[INFORMATION SHOWN]
(* ===== verification/Accept.v ===== *)
(** * bulwark-engine: the serving loops of the DNS listeners
    ([crates/bulwark-engine/src/server.rs]).

    [Listener] takes one datagram or one connection from bytes to bytes.  Here are the tasks
    around it: the receive loop with its permits and the tasks it spawns, the accept loop,
    and a connection as a state machine with its timeouts.  The engine is an interface
    ([EngineOps]): a query is answered at once or is suspended and resumed later, and other
    parts of the server may change the engine between any two steps, so that every step is
    taken in a state of the engine of its own. *)
From Stdlib Require Import Ascii.
From S2P Require Import Prelude RustStr RustNet RustFloat Rule FilterEngine Wire Dns DnsInstances Clients Block QueryLog Cache Stats Engine Spec ProbeLog Pool Config Framing Listener.

Definition TCP_IDLE : Z := (30 * NANOS)%Z.
Definition TCP_IO : Z := (10 * NANOS)%Z.
(** The receive buffer of [spawn_udp]; a longer datagram is cut off. *)
Definition UDP_BUF : nat := 4096.

(** [SocketAddr::ip]. *)
Definition sock_ip (a : SocketAddr) : ip_addr := match a with SaV4 ip _ => V4 ip | SaV6 ip _ _ => V6 ip end.

(** [spawn]: the addresses whose loops run, and the error of the first socket that could not
    be bound.  The loops spawned before it go on running. *)
Fixpoint spawn (udp_bind tcp_bind : SocketAddr → result () bytes) (binds : list SocketAddr) : list SocketAddr * result () bytes :=
  match binds with
  | [] => ([], Ok ())
  | addr :: binds =>
      match udp_bind addr with
      | Err e => ([], Err e)
      | Ok _ =>
          match tcp_bind addr with
          | Err e => ([], Err e)
          | Ok _ => let '(up, r) := spawn udp_bind tcp_bind binds in (addr :: up, r)
          end
      end
  end.

(** What a listener uses of the engine: [handle] answers, or waits for the pool ([P]); [E] is
    what the surroundings contribute to a step.  [None] is a panic. *)
Class EngineOps {DL : DnsLib} (G P E : Type) := {
  en_begin : G → E → Ingress → ip_addr → option (G * (EngineResponse + P));
  en_resume : G → E → P → option (G * EngineResponse);
}.

Section accept.
Context {DL : DnsLib} {DC : DnsCodec} {G P E : Type} {EO : EngineOps G P E}.

(** The call of [handle] for a query of [ip], before and after it first waits. *)
Definition Call : Type := Ingress * option P.
Definition poll_call (g : G) (e : E) (ip : ip_addr) (c : Call) : option (G * (EngineResponse + Call)) :=
  match c.2 with
  | None =>
      let! (g, r) := en_begin g e c.1 ip in
      Some (g, match r with inl resp => inl resp | inr p => inr (c.1, Some p) end)
  | Some p => let! (g, resp) := en_resume g e p in Some (g, inl resp)
  end.

(** ** [spawn_udp] *)

Record UdpTask : Type := { ut_peer : SocketAddr; ut_call : Call }.
Inductive UdpLoop : Type :=
| UlRecv
| UlPermit (peer : SocketAddr) (i : Ingress).
Record UdpListener : Type := { ul_loop : UdpLoop; ul_free : nat; ul_tasks : list UdpTask }.
Definition udp_listener_new : UdpListener := {| ul_loop := UlRecv; ul_free := Z.to_nat MAX_UDP_INFLIGHT; ul_tasks := [] |}.

Inductive UdpEvent : Type :=
| UdRecv (datagram : option (bytes * SocketAddr))
| UdPermit
| UdPoll (n : nat) (e : E).
(** What can be observed of a step: a query taken up, its call to the engine returned, a
    datagram sent. *)
Inductive UdpOut : Type :=
| UoTaken (peer : SocketAddr) (i : Ingress)
| UoReturned (peer : SocketAddr) (i : Ingress) (r : EngineResponse) (sent : option bytes).

(** The permit is taken when there is one, and goes with the task. *)
Definition udp_admit (peer : SocketAddr) (i : Ingress) (l : UdpListener) : UdpListener :=
  match ul_free l with
  | 0 => {| ul_loop := UlPermit peer i; ul_free := 0; ul_tasks := ul_tasks l |}
  | S free => {| ul_loop := UlRecv; ul_free := free; ul_tasks := ul_tasks l ++ [{| ut_peer := peer; ut_call := (i, None) |}] |}
  end.
Definition udp_sent (i : Ingress) (r : EngineResponse) : option bytes :=
  match udp_reply (Z.to_nat (udp_max_payload i)) r with [] => None | b => Some b end.
Definition udp_step (g : G) (l : UdpListener) (ev : UdpEvent) : option (G * UdpListener * list UdpOut) :=
  match ev, ul_loop l with
  | UdRecv (Some (d, peer)), UlRecv =>
      match ingress_parse (take UDP_BUF d) with
      | None => Some (g, l, [])
      | Some i => Some (g, udp_admit peer i l, [UoTaken peer i])
      end
  | UdRecv _, _ => Some (g, l, [])
  | UdPermit, UlPermit peer i => Some (g, udp_admit peer i l, [])
  | UdPermit, UlRecv => Some (g, l, [])
  | UdPoll n e, _ =>
      match ul_tasks l !! n with
      | None => Some (g, l, [])
      | Some t =>
          let! (g, r) := poll_call g e (sock_ip (ut_peer t)) (ut_call t) in
          match r with
          | inr c => Some (g, {| ul_loop := ul_loop l; ul_free := ul_free l;
                                 ul_tasks := <[n := {| ut_peer := ut_peer t; ut_call := c |}]> (ul_tasks l) |}, [])
          | inl resp =>
              let i := (ut_call t).1 in
              Some (g, {| ul_loop := ul_loop l; ul_free := S (ul_free l); ul_tasks := delete n (ul_tasks l) |},
                    [UoReturned (ut_peer t) i resp (udp_sent i resp)])
          end
      end
  end.
(** A run of the listener: each event with the state of the engine it finds. *)
Fixpoint udp_run (l : UdpListener) (es : list (G * UdpEvent)) : option (UdpListener * list UdpOut) :=
  match es with
  | [] => Some (l, [])
  | (g, ev) :: es =>
      let! (_, l, out) := udp_step g l ev in
      let! (l, outs) := udp_run l es in Some (l, out ++ outs)
  end.

(** ** [serve_tcp_conn] *)

Inductive ConnStage : Type :=
| CsLen (deadline : Z)
| CsBody (len : nat) (deadline : Z)
| CsEngine (c : Call)
| CsWrite (rest : bytes) (deadline : Z).
(** [cn_rx]: the bytes that arrived and are not read yet. *)
Record Conn : Type := { cn_peer : SocketAddr; cn_rx : bytes; cn_stage : ConnStage }.
Definition conn_new (peer : SocketAddr) (now : Z) : Conn :=
  {| cn_peer := peer; cn_rx := []; cn_stage := CsLen (now + TCP_IDLE) |}.
Definition to_stage (s : ConnStage) (c : Conn) : Conn := {| cn_peer := cn_peer c; cn_rx := cn_rx c; cn_stage := s |}.
Definition set_rx (rx : bytes) (c : Conn) : Conn := {| cn_peer := cn_peer c; cn_rx := rx; cn_stage := cn_stage c |}.

(** Bytes arrive; the reader is polled; the call to the engine is polled; some of the answer
    is written; the stream ends or fails; a timer fires. *)
Inductive ConnEvent : Type :=
| CeArrive (b : bytes)
| CeRead (now : Z)
| CePoll (now : Z) (e : E)
| CeWrote (now : Z) (k : nat)
| CeEnd
| CeTimer (now : Z).

(** A read that can complete does so before an end of stream or a timer is looked at. *)
Definition starving (c : Conn) : bool :=
  match cn_stage c with
  | CsLen _ => length (cn_rx c) <? 2
  | CsBody len _ => length (cn_rx c) <? len
  | CsEngine _ => false
  | CsWrite _ _ => true
  end.
Definition deadline_of (s : ConnStage) : option Z :=
  match s with CsLen d | CsBody _ d | CsWrite _ d => Some d | CsEngine _ => None end.
(** The answer: a response that cannot be encoded or framed closes the connection. *)
Definition conn_reply (now : Z) (r : EngineResponse) (c : Conn) : option Conn :=
  match response_into_wire r with
  | None => None
  | Some b => if (U16_MAX <? Z.of_nat (length b))%Z then None else Some (to_stage (CsWrite (frame b) (now + TCP_IO)) c)
  end.
(** One step of a connection: the state of the engine, the connection ([None] when it has
    been closed) and what was written. *)
Definition conn_step (g : G) (c : Conn) (ev : ConnEvent) : option (G * option Conn * bytes) :=
  let stay := Some (g, Some c, []) in
  match ev, cn_stage c with
  | CeArrive b, _ => Some (g, Some (set_rx (cn_rx c ++ b) c), [])
  | CeRead now, CsLen _ =>
      match read_exact 2 (cn_rx c) with
      | Some ([hi; lo], rest) => Some (g, Some (to_stage (CsBody (Z.to_nat (be16 hi lo)) (now + TCP_IO)) (set_rx rest c)), [])
      | _ => stay
      end
  | CeRead _, CsBody len _ =>
      match read_exact len (cn_rx c) with
      | None => stay
      | Some (msg_buf, rest) =>
          Some (g, (λ i, to_stage (CsEngine (i, None)) (set_rx rest c)) <$> ingress_parse msg_buf, [])
      end
  | CePoll now e, CsEngine call =>
      let! (g, r) := poll_call g e (sock_ip (cn_peer c)) call in
      match r with
      | inr call => Some (g, Some (to_stage (CsEngine call) c), [])
      | inl resp => Some (g, conn_reply now resp c, [])
      end
  | CeWrote now k, CsWrite rest deadline =>
      Some (g, Some (to_stage (match drop k rest with [] => CsLen (now + TCP_IDLE) | rest => CsWrite rest deadline end) c),
            take k rest)
  | CeEnd, _ => if starving c then Some (g, None, []) else stay
  | CeTimer now, s =>
      match deadline_of s with
      | Some d => if starving c && (d <=? now)%Z then Some (g, None, []) else stay
      | None => stay
      end
  | _, _ => stay
  end.
(** A connection on its own; a closed one stays closed. *)
Fixpoint conn_run (oc : option Conn) (es : list (G * ConnEvent)) : option (option Conn * bytes) :=
  match es, oc with
  | [], _ | _, None => Some (oc, [])
  | (g, ev) :: es, Some c =>
      let! (_, oc, out) := conn_step g c ev in
      let! (oc, outs) := conn_run oc es in Some (oc, out ++ outs)
  end.

(** ** [spawn_tcp] *)

(** The loop waits for a permit, or holds one and waits for a connection. *)
Inductive TcpLoop : Type := TlPermit | TlAccept.
Record TcpListener : Type := { tl_loop : TcpLoop; tl_free : nat; tl_conns : list Conn }.
Definition tcp_listener_new : TcpListener := {| tl_loop := TlPermit; tl_free := Z.to_nat MAX_TCP_CONNS; tl_conns := [] |}.
Inductive TcpEvent : Type :=
| TePermit
| TeAccept (now : Z) (peer : option SocketAddr)
| TeConn (n : nat) (ev : ConnEvent).
Definition tcp_release (n : nat) (l : TcpListener) : TcpListener :=
  {| tl_loop := tl_loop l; tl_free := S (tl_free l); tl_conns := delete n (tl_conns l) |}.
Definition tcp_step (g : G) (l : TcpListener) (ev : TcpEvent) : option (G * TcpListener) :=
  match ev with
  | TePermit =>
      Some (g, match tl_loop l, tl_free l with
               | TlPermit, S free => {| tl_loop := TlAccept; tl_free := free; tl_conns := tl_conns l |}
               | _, _ => l
               end)
  | TeAccept now peer =>
      Some (g, match tl_loop l, peer with
               | TlPermit, _ => l
               | TlAccept, Some peer => {| tl_loop := TlPermit; tl_free := tl_free l; tl_conns := tl_conns l ++ [conn_new peer now] |}
               | TlAccept, None => {| tl_loop := TlPermit; tl_free := S (tl_free l); tl_conns := tl_conns l |}
               end)
  | TeConn n ev =>
      match tl_conns l !! n with
      | None => Some (g, l)
      | Some c =>
          let! (g, oc, _) := conn_step g c ev in
          Some (g, match oc with
                   | Some c => {| tl_loop := tl_loop l; tl_free := tl_free l; tl_conns := <[n := c]> (tl_conns l) |}
                   | None => tcp_release n l
                   end)
      end
  end.
Fixpoint tcp_run (l : TcpListener) (es : list (G * TcpEvent)) : option TcpListener :=
  match es with
  | [] => Some l
  | (g, ev) :: es => let! (_, l) := tcp_step g l ev in tcp_run l es
  end.

End accept.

[PROBLEM REQUIREMENTS]
Lines containing the word "that" are to be counted in the listing; state their number alone.

[SOLVED EXERCISE]
5